Task goal:
Reproduce each line from the first in the data through the line that contains "cbn [h_api h_slept" exactly; give nothing else.

*** The input ***

Lemma judge_response_verdict wh response (s : HSt W) :
  judge_response wh response s =
  match reply_verdict (wh_Name wh) (inl response) with
  | Some err => Ret err s
  | None => Panicked s
  end.
Proof.
  unfold judge_response, reply_verdict. destruct (notif_Response response) as [resp|]; [|done].
  destruct (nresp_Result resp) as [result|]; [|done]. rewrite bind_deref. cbn [mbind option_bind].
  destruct (500 <=? ms_Code result); [done|]. by case_decide.
Qed.

Lemma callHook_outcome cm wh job (s : HSt W) :
  cache_ok cm (h_cache s) → valid_config (wh_ClientConfig wh) →
  post (callHook cm wh job) (λ err s', call_outcome cm wh job s (Some err) s')
    (λ s', call_outcome cm wh job s None s') s.
Proof.
  intros Hc Hv. unfold callHook, call_outcome. apply post_bind. unfold post at 1, runtime, lift_api.
  destruct (rt_newUUID (world (h_api s))) as [uid w]. apply post_bind.
  pose proof (HookClient_fresh cm wh (h_cache s) Hc Hv) as Hclient.
  unfold post in Hclient. unfold post at 1, lift_cache. cbn [h_cache].
  destruct (HookClient cm wh (h_cache s)) as [[client|err] cache'|cache'];
    destruct Hclient as [Hc' ->]; [| | split; [done|]; by apply sent_nothing].
  2:{ apply post_ret. split; [done|]. by apply sent_nothing. }
  cbn [h_api h_slept h_waited]. apply post_bind. unfold post at 1, Post_Do_Into.
  match goal with |- context [Request_request client ?body ?n ?s1] => pose proof (Request_request_run client body n s1) as Hreq end.
  cbn [h_api h_cache h_slept h_waited world trace pending] in Hreq. destruct (attempts client (hook_request uid job) _ w) as [[waits reply] w'].
  rewrite Hreq. destruct reply as [response|err]; cbn beta iota.
  - unfold post. rewrite judge_response_verdict.
    by destruct (reply_verdict (wh_Name wh) (inl response)).
  - by apply post_ret.
Qed.
End call.

(** ** The retries *)
Section retries.
Context {W : Type} `{!Cluster W} `{!HookRuntime W} `{!Net}.

(** The base of the [i]-th pause of the operator: 1, 1.5, 2.25 and 3.375 seconds. *)
Definition pause_base (i : nat) : Z := (Second * 3 ^ Z.of_nat i) `div` 2 ^ Z.of_nat i.
(** A pause is its base and at most a fifth more. *)
Definition pause_ok (i : nat) (x : Z) : Prop := pause_base i ≤ x ∧ 5 * x ≤ 6 * pause_base i.

(** [rounds cm wh job es d s s']: the calls from [s] to [s'] ended with [es]; all but the last failed
    to reach a working webhook, and the pauses [d] lie between them. *)
Inductive rounds (cm : ClientManager) (wh : Webhook) (job : MXJob)
  : list (option error) → list Z → HSt W → HSt W → Prop :=
| rounds_one e s s' :
    callHook cm wh job s = Ret e s' → rounds cm wh job [e] [] s s'
| rounds_more es e d x w e' s s1 s' :
    rounds cm wh job (es ++ [e]) d s s1 → is_calling_error e = true → pause_ok (length es) x →
    callHook cm wh job
      (mkHSt (mkSt w (trace (h_api s1)) (pending (h_api s1))) (h_cache s1) (h_slept s1 ++ [x]) (h_waited s1))
      = Ret e' s' →
    rounds cm wh job ((es ++ [e]) ++ [e']) (d ++ [x]) s s'.

Lemma pause_step i :
  (i < 4)%nat → 0 ≤ pause_base i ∧ (pause_base i * 3) `quot` 2 = pause_base (S i).
Proof. intros Hi. do 4 (destruct i as [|i]; [by split; vm_compute|]). lia. Qed.

(** What the condition of the operator makes of an error. *)
Lemma hook_condition cm wh job (s : HSt W) :
  (err ← callHook cm wh job;
   mret (if bool_decide (err = None) then (true, None)
         else if is_calling_error err then (false, None) else (false, err))) s =
  match callHook cm wh job s with
  | Ret None s' => Ret (true, None) s'
  | Ret (Some e) s' => Ret (if is_calling_error (Some e) then (false, None) else (false, Some e)) s'
  | Panicked s' => Panicked s'
  end.
Proof.
  unfold mbind, M_bind. destruct (callHook cm wh job s) as [[e|] s'|s']; try done.
Qed.

(** The end of a sequence of calls. *)
Definition retried cm wh job (err : option error) (s s' : HSt W) : Prop :=
  ∃ es e d, rounds cm wh job (es ++ [e]) d s s' ∧ (length es < 5)%nat ∧
    (if is_calling_error e then length es = 4%nat ∧ err = Some ErrWaitTimeout else err = e).
(** A state in which the goroutine started in [s] makes a call. *)
Definition before_call cm wh job (s s0 : HSt W) : Prop :=
  s0 = s ∨ ∃ es e d x w s1, rounds cm wh job (es ++ [e]) d s s1 ∧ is_calling_error e = true ∧
    (length es < 4)%nat ∧ pause_ok (length es) x ∧
    s0 = mkHSt (mkSt w (trace (h_api s1)) (pending (h_api s1))) (h_cache s1) (h_slept s1 ++ [x]) (h_waited s1).
Definition call_panics cm wh job (s s' : HSt W) : Prop :=
  ∃ s0, before_call cm wh job s s0 ∧ callHook cm wh job s0 = Panicked s'.

(** The loop after the call with result [e], with [n] iterations left. *)
Lemma backoff_rounds cm wh job n :
  ∀ es e d s s1, rounds cm wh job (es ++ [e]) d s s1 → is_calling_error e = true →
  (length es + n = 4)%nat →
  post (backoff_loop hook_backoff
          (err ← callHook cm wh job;
           mret (if bool_decide (err = None) then (true, None)
                 else if is_calling_error err then (false, None) else (false, err)))
          n false (pause_base (length es)))
    (λ err s', retried cm wh job err s s') (call_panics cm wh job s) s1.
Proof.
  induction n as [|n IH]; intros es e d s s1 Hr He Hn.
  { apply post_ret. exists es, e, d. rewrite He. split_and!; try done; lia. }
  cbn [backoff_loop]. destruct (pause_step (length es) ltac:(lia)) as [Hpos Hnext].
  change (0 <? Jitter_num hook_backoff) with true. cbn iota. apply post_bind, post_bind.
  unfold Jitter. change (Jitter_num hook_backoff <=? 0) with false. cbn [Jitter_num Jitter_den hook_backoff].
  apply post_bind. unfold post at 1, runtime, lift_api.
  pose proof (rt_jitter_bound 1 5 (pause_base (length es)) (world (h_api s1))
    ltac:(lia) ltac:(lia) Hpos) as [Hj1 Hj2].
  destruct (rt_jitter 1 5 (pause_base (length es)) (world (h_api s1))) as [extra w]. cbn [fst] in *.
  apply post_ret, post_bind, post_modify, post_ret. cbn [h_api h_cache h_slept].
  cbn [Factor_num Factor_den hook_backoff]. rewrite Hnext. apply post_bind. unfold post at 1.
  rewrite hook_condition.
  match goal with |- context [callHook cm wh job ?s2] => set (s2' := s2) end.
  destruct (callHook cm wh job s2') as [e' s'|s'] eqn:Hcall.
  2:{ exists s2'. split; [|exact Hcall]. right. do 6 eexists. split; [exact Hr|]. split_and!; [done | lia | | reflexivity].
      unfold pause_ok. lia. }
  assert (rounds cm wh job ((es ++ [e]) ++ [e']) (d ++ [pause_base (length es) + extra]) s s') as Hr'.
  { eapply rounds_more; [done | done | | exact Hcall]. unfold pause_ok. lia. }
  assert (length (es ++ [e]) = S (length es)) as Hlen by (rewrite length_app; cbn; lia).
  destruct e' as [err|]; cbn beta iota.
  2:{ apply post_ret. eexists _, _, _. split; [exact Hr'|]. split; [lia | done]. }
  destruct (is_calling_error (Some err)) eqn:He'.
  - cbn [bool_decide orb]. rewrite <- Hlen. eapply IH; [exact Hr' | done | lia].
  - apply post_ret. eexists _, _, _. split; [exact Hr'|]. rewrite He'. split; [lia | done].
Qed.

Lemma hook_goroutine_rounds cm wh job (s : HSt W) :
  post (hook_goroutine cm wh job) (λ err s', retried cm wh job err s s') (call_panics cm wh job s) s.
Proof.
  unfold hook_goroutine, ExponentialBackoff. cbn [Steps hook_backoff backoff_loop].
  apply post_bind, post_ret, post_bind. unfold post at 1. rewrite hook_condition.
  destruct (callHook cm wh job s) as [e s'|s'] eqn:Hcall; [|exists s; split; [by left | done]].
  pose proof (rounds_one cm wh job e s s' Hcall) as Hr.
  destruct e as [err|]; cbn beta iota.
  2:{ apply post_ret. exists [], None, []. split_and!; try done. cbn. lia. }
  destruct (is_calling_error (Some err)) eqn:He.
  - apply (backoff_rounds cm wh job 4 [] (Some err) [] s s' Hr He). done.
  - apply post_ret. exists [], (Some err), []. rewrite He. split_and!; try done. cbn. lia.
Qed.
End retries.

Section bounds.
Context {W : Type} `{!Cluster W} `{!HookRuntime W} `{!Net}.

(** A notification about [job], sent to the client of [wh]. *)
Definition hook_post (cm : ClientManager) (wh : Webhook) (job : MXJob) (r : request) : Prop :=
  ∃ client uid, fresh_client cm wh = Some (inl client) ∧ r = PostHook client (hook_request uid job).

(** A time the server of [wh] asked to wait. *)
Definition hook_wait (cm : ClientManager) (wh : Webhook) (job : MXJob) (x : Z) : Prop :=
  ∃ client uid (w : W) resp seconds, fresh_client cm wh = Some (inl client) ∧
    (c_postHook client (hook_request uid job) w).1 = inl resp ∧ checkWait resp = Some seconds ∧
    x = int64 (seconds * Second).

Lemma callHook_sent cm wh job (s s' : HSt W) e :
  cache_ok cm (h_cache s) → valid_config (wh_ClientConfig wh) → callHook cm wh job s = Ret e s' →
  ∃ l ws, sent_by_hook cm l ws s s' ∧ Forall (hook_post cm wh job) l ∧ Forall (hook_wait cm wh job) ws ∧
    (e = None → l ≠ []) ∧ (length l ≤ S (length ws))%nat ∧ (length ws ≤ 9)%nat.
Proof.
  intros Hc Hv Hcall. pose proof (callHook_outcome cm wh job s Hc Hv) as Hout.
  unfold post in Hout. rewrite Hcall in Hout. unfold call_outcome in Hout.
  destruct (fresh_client cm wh) as [[client|err]|] eqn:Hf; [| | by destruct Hout].
  - destruct (rt_newUUID _) as [uid w]. pose proof (attempts_facts client (hook_request uid job) (Nat.pred post_maxRetries) w) as Hfacts.
    destruct (attempts _ _ _ _) as [[waits reply] w']. destruct Hfacts as (Hlen & _ & Hall), Hout as (_ & _ & Hs).
    do 2 eexists. split; [exact Hs|]. rewrite length_replicate. split_and!; [| |done|lia|exact Hlen].
    + apply Forall_replicate. by exists client, uid.
    + eapply Forall_impl; [exact Hall|]. intros x (w0 & resp & seconds & ?). by exists client, uid, w0, resp, seconds.
  - destruct Hout as [[= ->] Hs]. exists [], []. split; [exact Hs|]. split_and!; try done; cbn; lia.
Qed.

(** What a sequence of calls sent, and how long it paused. *)
Lemma rounds_sent cm wh job es d (s s' : HSt W) :
  rounds cm wh job es d s s' → cache_ok cm (h_cache s) → valid_config (wh_ClientConfig wh) →
  cache_ok cm (h_cache s') ∧ pending (h_api s') = pending (h_api s) ∧
  h_slept s' = h_slept s ++ d ∧ length es = S (length d) ∧
  (∀ i x, d !! i = Some x → pause_ok i x) ∧
  ∃ l ws, trace (h_api s') = trace (h_api s) ++ l ∧ h_waited s' = h_waited s ++ ws ∧
    Forall (hook_post cm wh job) l ∧ Forall (hook_wait cm wh job) ws ∧
    (length l ≤ length es + length ws)%nat ∧ (length ws ≤ 9 * length es)%nat ∧ (last es = Some None → l ≠ []).
Proof.
  induction 1 as [e s s' Hcall | es e d x w e' s s1 s' Hr IH He Hx Hcall]; intros Hc Hv.
  - destruct (callHook_sent _ _ _ _ _ _ Hc Hv Hcall) as (l & ws & (Ht & Hp & Hd & Hw & Hc') & Hl & Hws & H1 & H2 & H3).
    split_and!; try done; [by rewrite app_nil_r|]. exists l, ws. split_and!; try done; cbn; [lia..|].
    intros [= ->]. by apply H1.
  - destruct (IH Hc Hv) as (Hc1 & Hp1 & Hd1 & Hlen & Hpause & l1 & ws1 & Ht1 & Hw1 & Hl1 & Hws1 & Hn1 & Hm1 & _).
    destruct ((λ H, callHook_sent cm wh job _ s' e' H Hv Hcall) Hc1)
      as (l & ws & (Ht & Hp & Hd & Hw & Hc') & Hl & Hws & H1 & H2 & H3).
    cbn in *. split_and!; try done; [congruence | | |
      | exists (l1 ++ l), (ws1 ++ ws); rewrite Ht, Ht1, Hw, Hw1, !app_assoc; split_and!; try done].
    + by rewrite Hd, Hd1, app_assoc.
    + rewrite !length_app. rewrite length_app in Hlen. cbn in *. lia.
    + intros i y [Hi|[Hi Hy]]%lookup_app_Some; [by apply Hpause|].
      destruct (i - length d)%nat as [|k] eqn:Ek; [|by rewrite lookup_cons in Hy].
      injection Hy as <-. rewrite length_app in Hlen. cbn in Hlen. by replace i with (length es) by lia.
    + by apply Forall_app.
    + by apply Forall_app.
    + rewrite !length_app. rewrite length_app in Hn1. cbn in *. lia.
    + rewrite !length_app. rewrite length_app in Hm1. cbn in *. lia.
    + rewrite last_snoc. intros [= ->] [_ ->]%app_eq_nil. by apply H1.
Qed.

(** At most four pauses: nine and three quarter seconds. *)
Lemma pauses_sum (d : list Z) :
  (length d ≤ 4)%nat → (∀ i x, d !! i = Some x → pause_ok i x) →
  foldr Z.add 0 d ≤ 9750000000.
Proof.
  intros Hlen Hd. assert (∀ i x, d !! i = Some x → 5 * x ≤ 6 * pause_base i) as Hx
    by (intros i x Hi; by apply Hd). clear Hd.
  assert (pause_base 0 = 1000000000 ∧ pause_base 1 = 1500000000 ∧ pause_base 2 = 2250000000 ∧
    pause_base 3 = 3375000000) as (B0 & B1 & B2 & B3) by done.
  destruct d as [|x0 d]; [cbn; lia|]. pose proof (Hx 0%nat x0 eq_refl).
  destruct d as [|x1 d]; [cbn; lia|]. pose proof (Hx 1%nat x1 eq_refl).
  destruct d as [|x2 d]; [cbn; lia|]. pose proof (Hx 2%nat x2 eq_refl).
  destruct d as [|x3 d]; [cbn; lia|]. pose proof (Hx 3%nat x3 eq_refl).
  destruct d as [|x4 d]; [|cbn in Hlen; lia]. cbn [foldr]. lia.
Qed.
End bounds.

Section finalizer.
Context {W : Type} `{!Cluster W} `{!HookRuntime W} `{!Net}.

(** The [i]-th finalizer, the operator's, is removed from the stored job; nothing else of it changes;
    [err] is the answer of the server. *)
Definition finalizer_removed (job : MXJob) (i : nat) (s1 : HSt W) (err : option error) (s' : HSt W)
  : Prop :=
  ∃ before after, meta_Finalizers (job_Meta job) = before ++ FinalizerFinishWebhook :: after ∧
    length before = i ∧
    let job' := update_Finalizers (λ _, before ++ after) job in
    trace (h_api s') = trace (h_api s1) ++ [UpdateMXJob job'] ∧
    err = match (c_updateMXJob job' (world (h_api s1))).1 with inl _ => None | inr e => Some e end ∧
    pending (h_api s') = pending (h_api s1).

Lemma finalizer_update job i (s1 : HSt W) :
  meta_Finalizers (job_Meta job) !! i = Some FinalizerFinishWebhook →
  post
    (finalizers ← deref (remove_index i (meta_Finalizers (job_Meta job)));
     '(err, _) ← lift_api (sdk_Update (update_Finalizers (λ _, finalizers) job));
     mret err) (finalizer_removed job i s1) (λ _, False) s1.
Proof.
  intros Hi. pose proof (take_drop_middle _ _ _ Hi) as Hsplit. apply lookup_lt_Some in Hi as Hlt.
  unfold remove_index. rewrite decide_True by done. apply post_bind, post_deref_some.
  apply post_bind. unfold post at 1, lift_api, sdk_Update, mbind, M_bind, send, mret, M_ret.
  destruct (c_updateMXJob _ _) as [r w] eqn:Hr.
  destruct r as [j|e];
    (exists (take i (meta_Finalizers (job_Meta job))), (drop (S i) (meta_Finalizers (job_Meta job)));
     cbv zeta; rewrite Hr; split_and!; [done | rewrite length_take; lia | done..]).
Qed.
End finalizer.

*** End of The input ***

Problem solution:
Lemma judge_response_verdict wh response (s : HSt W) :
  judge_response wh response s =
  match reply_verdict (wh_Name wh) (inl response) with
  | Some err => Ret err s
  | None => Panicked s
  end.
Proof.
  unfold judge_response, reply_verdict. destruct (notif_Response response) as [resp|]; [|done].
  destruct (nresp_Result resp) as [result|]; [|done]. rewrite bind_deref. cbn [mbind option_bind].
  destruct (500 <=? ms_Code result); [done|]. by case_decide.
Qed.

Lemma callHook_outcome cm wh job (s : HSt W) :
  cache_ok cm (h_cache s) → valid_config (wh_ClientConfig wh) →
  post (callHook cm wh job) (λ err s', call_outcome cm wh job s (Some err) s')
    (λ s', call_outcome cm wh job s None s') s.
Proof.
  intros Hc Hv. unfold callHook, call_outcome. apply post_bind. unfold post at 1, runtime, lift_api.
  destruct (rt_newUUID (world (h_api s))) as [uid w]. apply post_bind.
  pose proof (HookClient_fresh cm wh (h_cache s) Hc Hv) as Hclient.
  unfold post in Hclient. unfold post at 1, lift_cache. cbn [h_cache].
  destruct (HookClient cm wh (h_cache s)) as [[client|err] cache'|cache'];
    destruct Hclient as [Hc' ->]; [| | split; [done|]; by apply sent_nothing].
  2:{ apply post_ret. split; [done|]. by apply sent_nothing. }
  cbn [h_api h_slept h_waited]. apply post_bind. unfold post at 1, Post_Do_Into.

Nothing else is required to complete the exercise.